Work task: From the entries below, return exactly the lines beginning at the one that contains "success := 0;" and ending at the one that contains "Lemma log_items_log items", both of them included, and only those lines.

Dataset excerpts:
(** X5.  When the mapping of the properties file has distinct keys, so
    has the property set [main] builds; a repository is then sent at most
    one update for a property name. *)
Theorem property_names_distinct (env : Env) args st d' st' :
  (forall file_path d0,
      json_file env file_path = Returns d0 -> NoDup (Dict.keys d0)) ->
  read_properties env args st = (Ret d', st') ->
  NoDup (Dict.keys d')
  /\ forall self repo,
       flat_map (fun req => map property_name (json_properties req))
                (requests_for self d' repo)
       = Dict.keys d'.
Proof.
  intros Hfile E. split.
  - revert E. unfold read_properties, bind.
    assert (F : forall d0 s0,
               (match arg_properties_file args with
                | Some file_path =>
                    if PyStr.truthy file_path
                    then load_properties_from_file env file_path
                    else ret Dict.empty
                | None => ret Dict.empty
                end) st = (Ret d0, s0) -> NoDup (Dict.keys d0)).
    { intros d0 s0. destruct (arg_properties_file args) as [f|].
      - destruct (PyStr.truthy f).
        + pose proof (load_properties_run env f st) as L.
          destruct (json_file env f) as [d1|e] eqn:J; rewrite L.
          * intros [= <- _]. now apply (Hfile f).
          * discriminate.
        + intros [= <- _]. constructor.
      - intros [= <- _]. constructor. }
    match goal with |- context [let (_, _) := ?m in _] =>
      destruct m as [[d0|c|e] s0] eqn:M end; try discriminate.
    specialize (F d0 s0 eq_refl).
    destruct (arg_properties args) as [[|p l]|].
    + now intros [= <- _].
    + now apply parse_properties_NoDup.
    + now intros [= <- _].
  - intros self repo. unfold requests_for, Dict.keys, Dict.items.
    induction d' as [|[n v] d IH] in |- *; simpl; [reflexivity|].
    now rewrite IH.
Qed.

Lemma property_names_distinct_witness :
  NoDup (Dict.keys [("team", "data"); ("tier", "gold"); ("env", "prod")])
  /\ forall self repo,
       flat_map (fun req => map property_name (json_properties req))
                (requests_for self [("team", "data"); ("tier", "gold"); ("env", "prod")] repo)
       = Dict.keys [("team", "data"); ("tier", "gold"); ("env", "prod")].
Proof.
  apply (property_names_distinct Sample.world Sample.file_args initial _ initial).
  - intros file_path d0. simpl.
    destruct (String.eqb file_path "properties.json"); [|discriminate].
    intros [= <-]. repeat constructor; simpl; intuition discriminate.
  - reflexivity.
Defined.

(** After a listing that returns, the lines before the loop are the
    notices. *)
Lemma driver_after_listing_notices (env : Env) self properties dry_run
  repo_filter st repos st1 :
  get_all_repos env self st = (Ret repos, st1) ->
  set_properties_on_all_repos env self properties dry_run repo_filter st
  = for_repos env self properties dry_run (selected repo_filter repos)
      {| success := 0; failed := 0; skipped := 0 |}
      (grown st1 (notices repo_filter dry_run repos) [] (debug st1)).
Proof.
  intros H. unfold set_properties_on_all_repos.
  rewrite (bind_ret_step _ _ _ _ _ H).
  unfold selected, notices, bind, logger_info.
  destruct repo_filter as [f|]; [destruct (PyStr.truthy f)|];
    destruct dry_run; unfold ret; rewrite ?emit_run; cbv beta iota;
    rewrite ?emit_run; cbv beta iota; rewrite ?grown_again; simpl app;
    simpl debug; rewrite ?grown_nothing; reflexivity.
Qed.

Lemma log_items_log items st :
  log_items items st
  = (Ret tt,
     grown st (map (fun item => (INFO, WouldSetItem (fst item) (snd item))) items)
       [] (debug st)).
Proof.
  revert st. induction items as [|[n v] items IH]; intros st.
  - simpl. unfold ret. now rewrite grown_nothing.
  - simpl. unfold logger_info.
    rewrite (bind_ret_step _ _ _ _ _ (emit_run _ _ _)), IH, grown_again.
    reflexivity.
Qed.

(** The log of the loop in a dry run. *)
Lemma for_repos_dry_log (env : Env) self properties repos results st :
  for_repos env self properties true repos results st
  = (Ret {| success := success results; failed := failed results;
            skipped := skipped results + length repos |},
     grown st (flat_map (intended properties) repos) [] (debug st)).
Proof.
  revert results st. induction repos as [|repo repos IH]; intros results st.
  - simpl. unfold ret. rewrite grown_nothing, Nat.add_0_r. now destruct results.
  - cbn [for_repos]. unfold logger_info.
    erewrite bind_ret_step.
    2:{ rewrite (bind_ret_step _ _ _ _ _ (emit_run _ _ _)).
        rewrite (bind_ret_step _ _ _ _ _ (log_items_log _ _)).
        reflexivity. }
    rewrite IH, !grown_again. simpl. do 3 f_equal. lia.
Qed.

Lemma length_requests (self : CustomPropertySetter) properties repos :
  length (flat_map (requests_for self properties) repos)
  = length repos * length (Dict.items properties).
Proof.
  induction repos as [|r repos IH]; simpl; [reflexivity|].
  rewrite length_app, IH. unfold requests_for. now rewrite length_map.
Qed.

(** The calls of the driver after a listing that returns. *)
Lemma driver_calls (env : Env) self properties dry_run repo_filter st repos st1 :
  get_all_repos env self st = (Ret repos, st1) ->
  calls (snd (set_properties_on_all_repos env self properties dry_run
                repo_filter st))
  = calls st1
    ++ (if dry_run then []
        else map Patch (flat_map (requests_for self properties)
                          (selected repo_filter repos))).
Proof.
  intros H. rewrite (driver_after_listing_notices env _ _ _ _ _ _ _ H).
  destruct dry_run.
  - rewrite for_repos_dry_log. simpl. now rewrite !app_nil_r.
  - match goal with |- context [for_repos env ?s ?p false ?l ?r ?t] =>
      destruct (for_repos_real_run env s p l r t) as [e ->] end.
    simpl. now rewrite app_nil_r.
Qed.

(** X6.  A real run sends as many updates as there are repositories kept
    by the filter times items in the property set, whether they succeed
    or not. *)
Theorem update_count (env : Env) self properties repo_filter st repos st1 :
  get_all_repos env self st = (Ret repos, st1) ->
  length (patches (calls (snd (set_properties_on_all_repos env self properties
                                 false repo_filter st))))
  = length (patches (calls st))
    + length (selected repo_filter repos) * length (Dict.items properties).
Proof.
  intros H. rewrite (driver_calls env _ _ _ _ _ _ _ H).
  rewrite patches_app, patches_map_Patch, length_app, length_requests.
  pose proof (get_all_repos_patches env self st) as P. rewrite H in P.
  simpl in P. now rewrite P.
Qed.

Lemma update_count_witness :
  length (patches (calls (snd (set_properties_on_all_repos Sample.world
                                 Sample.setter Sample.properties false
                                 (Some "front") Sample.connected))))
  = length (patches (calls Sample.connected))
    + length (selected (Some "front") [Sample.web; Sample.api; Sample.docs])
      * length (Dict.items Sample.properties).
Proof.
  eapply (update_count Sample.world Sample.setter). reflexivity.
Defined.

(** X7.  In a dry run the driver logs, after the listing, the count of
    the filter (when there is a filter), the dry-run notice and then, for
    each repository the filter keeps and in their order, its full name
    followed by one line for each item of the property set; nothing
    else. *)
Theorem dry_run_announces (env : Env) self properties repo_filter st repos st1 :
  get_all_repos env self st = (Ret repos, st1) ->
  log (snd (set_properties_on_all_repos env self properties true repo_filter st))
  = log st1 ++ notices repo_filter true repos
    ++ flat_map (intended properties) (selected repo_filter repos).
Proof.
  intros H. rewrite (driver_after_listing_notices env _ _ _ _ _ _ _ H).
  rewrite for_repos_dry_log. simpl. now rewrite app_assoc.
Qed.

Lemma dry_run_announces_witness :
  log (snd (set_properties_on_all_repos Sample.world Sample.setter
              Sample.properties true (Some "front") Sample.connected))
  = log (grown Sample.connected [(INFO, FoundRepos 3 "acme")]
           [GetRepos Sample.acme] false)
    ++ notices (Some "front") true [Sample.web; Sample.api; Sample.docs]
    ++ flat_map (intended Sample.properties)
         (selected (Some "front") [Sample.web; Sample.api; Sample.docs]).
Proof.
  apply (dry_run_announces Sample.world Sample.setter). reflexivity.
Defined.

(** The line one update leaves in the log: about the repository, and of
    level INFO exactly when the update succeeded. *)
Lemma set_custom_property_entry (env : Env) self repo n v st :
  exists entry,
    set_custom_property env self repo n v st
    = (Ret (update_succeeds env (calls st) (patch_request self repo n v)),
       grown st [entry] [Patch (patch_request self repo n v)] (debug st))
    /\ is_info entry = update_succeeds env (calls st) (patch_request self repo n v)
    /\ about (snd entry) = Some (Repository.full_name repo).
Proof.
  unfold set_custom_property, try_except, bind, remote, update_succeeds.
  destruct (requests_patch env (calls st) _) as [r|e].
  - unfold raise_for_status. rewrite http_error_classes.
    destruct (is_client_error _ || is_server_error _); simpl;
      eexists; repeat split.
  - destruct e; simpl; eexists; repeat split.
Qed.

Lemma apply_items_entries (env : Env) self repo items success st :
  exists entries,
    apply_items env self repo items success st
    = (Ret (success
            && all_succeed env (calls st)
                 (map (fun item => patch_request self repo (fst item) (snd item)) items)),
       grown st entries
         (map Patch (map (fun item => patch_request self repo (fst item) (snd item)) items))
         (debug st))
    /\ forallb is_info entries
       = all_succeed env (calls st)
           (map (fun item => patch_request self repo (fst item) (snd item)) items)
    /\ Forall (fun entry => about (snd entry) = Some (Repository.full_name repo))
              entries.
Proof.
  revert success st. induction items as [|[n v] items IH]; intros success st.
  - exists []. simpl. unfold ret. rewrite andb_true_r, grown_nothing.
    repeat split. constructor.
  - simpl.
    destruct (set_custom_property_entry env self repo n v st)
      as (entry & E & Hi & Ha).
    rewrite (bind_ret_step _ _ _ _ _ E).
    destruct (IH (if negb (update_succeeds env (calls st) (patch_request self repo n v))
                  then false else success)
                 (grown st [entry] [Patch (patch_request self repo n v)] (debug st)))
      as (entries & -> & Hf & Hall).
    exists (entry :: entries). rewrite grown_again. simpl. split; [|split].
    + f_equal. f_equal.
      destruct (update_succeeds env (calls st) _), success; reflexivity.
    + now rewrite Hi, Hf.
    + now constructor.
Qed.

Result of this task:
      {| success := 0; failed := 0; skipped := 0 |}
      (grown st1 (notices repo_filter dry_run repos) [] (debug st1)).
Proof.
  intros H. unfold set_properties_on_all_repos.
  rewrite (bind_ret_step _ _ _ _ _ H).
  unfold selected, notices, bind, logger_info.
  destruct repo_filter as [f|]; [destruct (PyStr.truthy f)|];
    destruct dry_run; unfold ret; rewrite ?emit_run; cbv beta iota;
    rewrite ?emit_run; cbv beta iota; rewrite ?grown_again; simpl app;
    simpl debug; rewrite ?grown_nothing; reflexivity.
Qed.

Lemma log_items_log items st :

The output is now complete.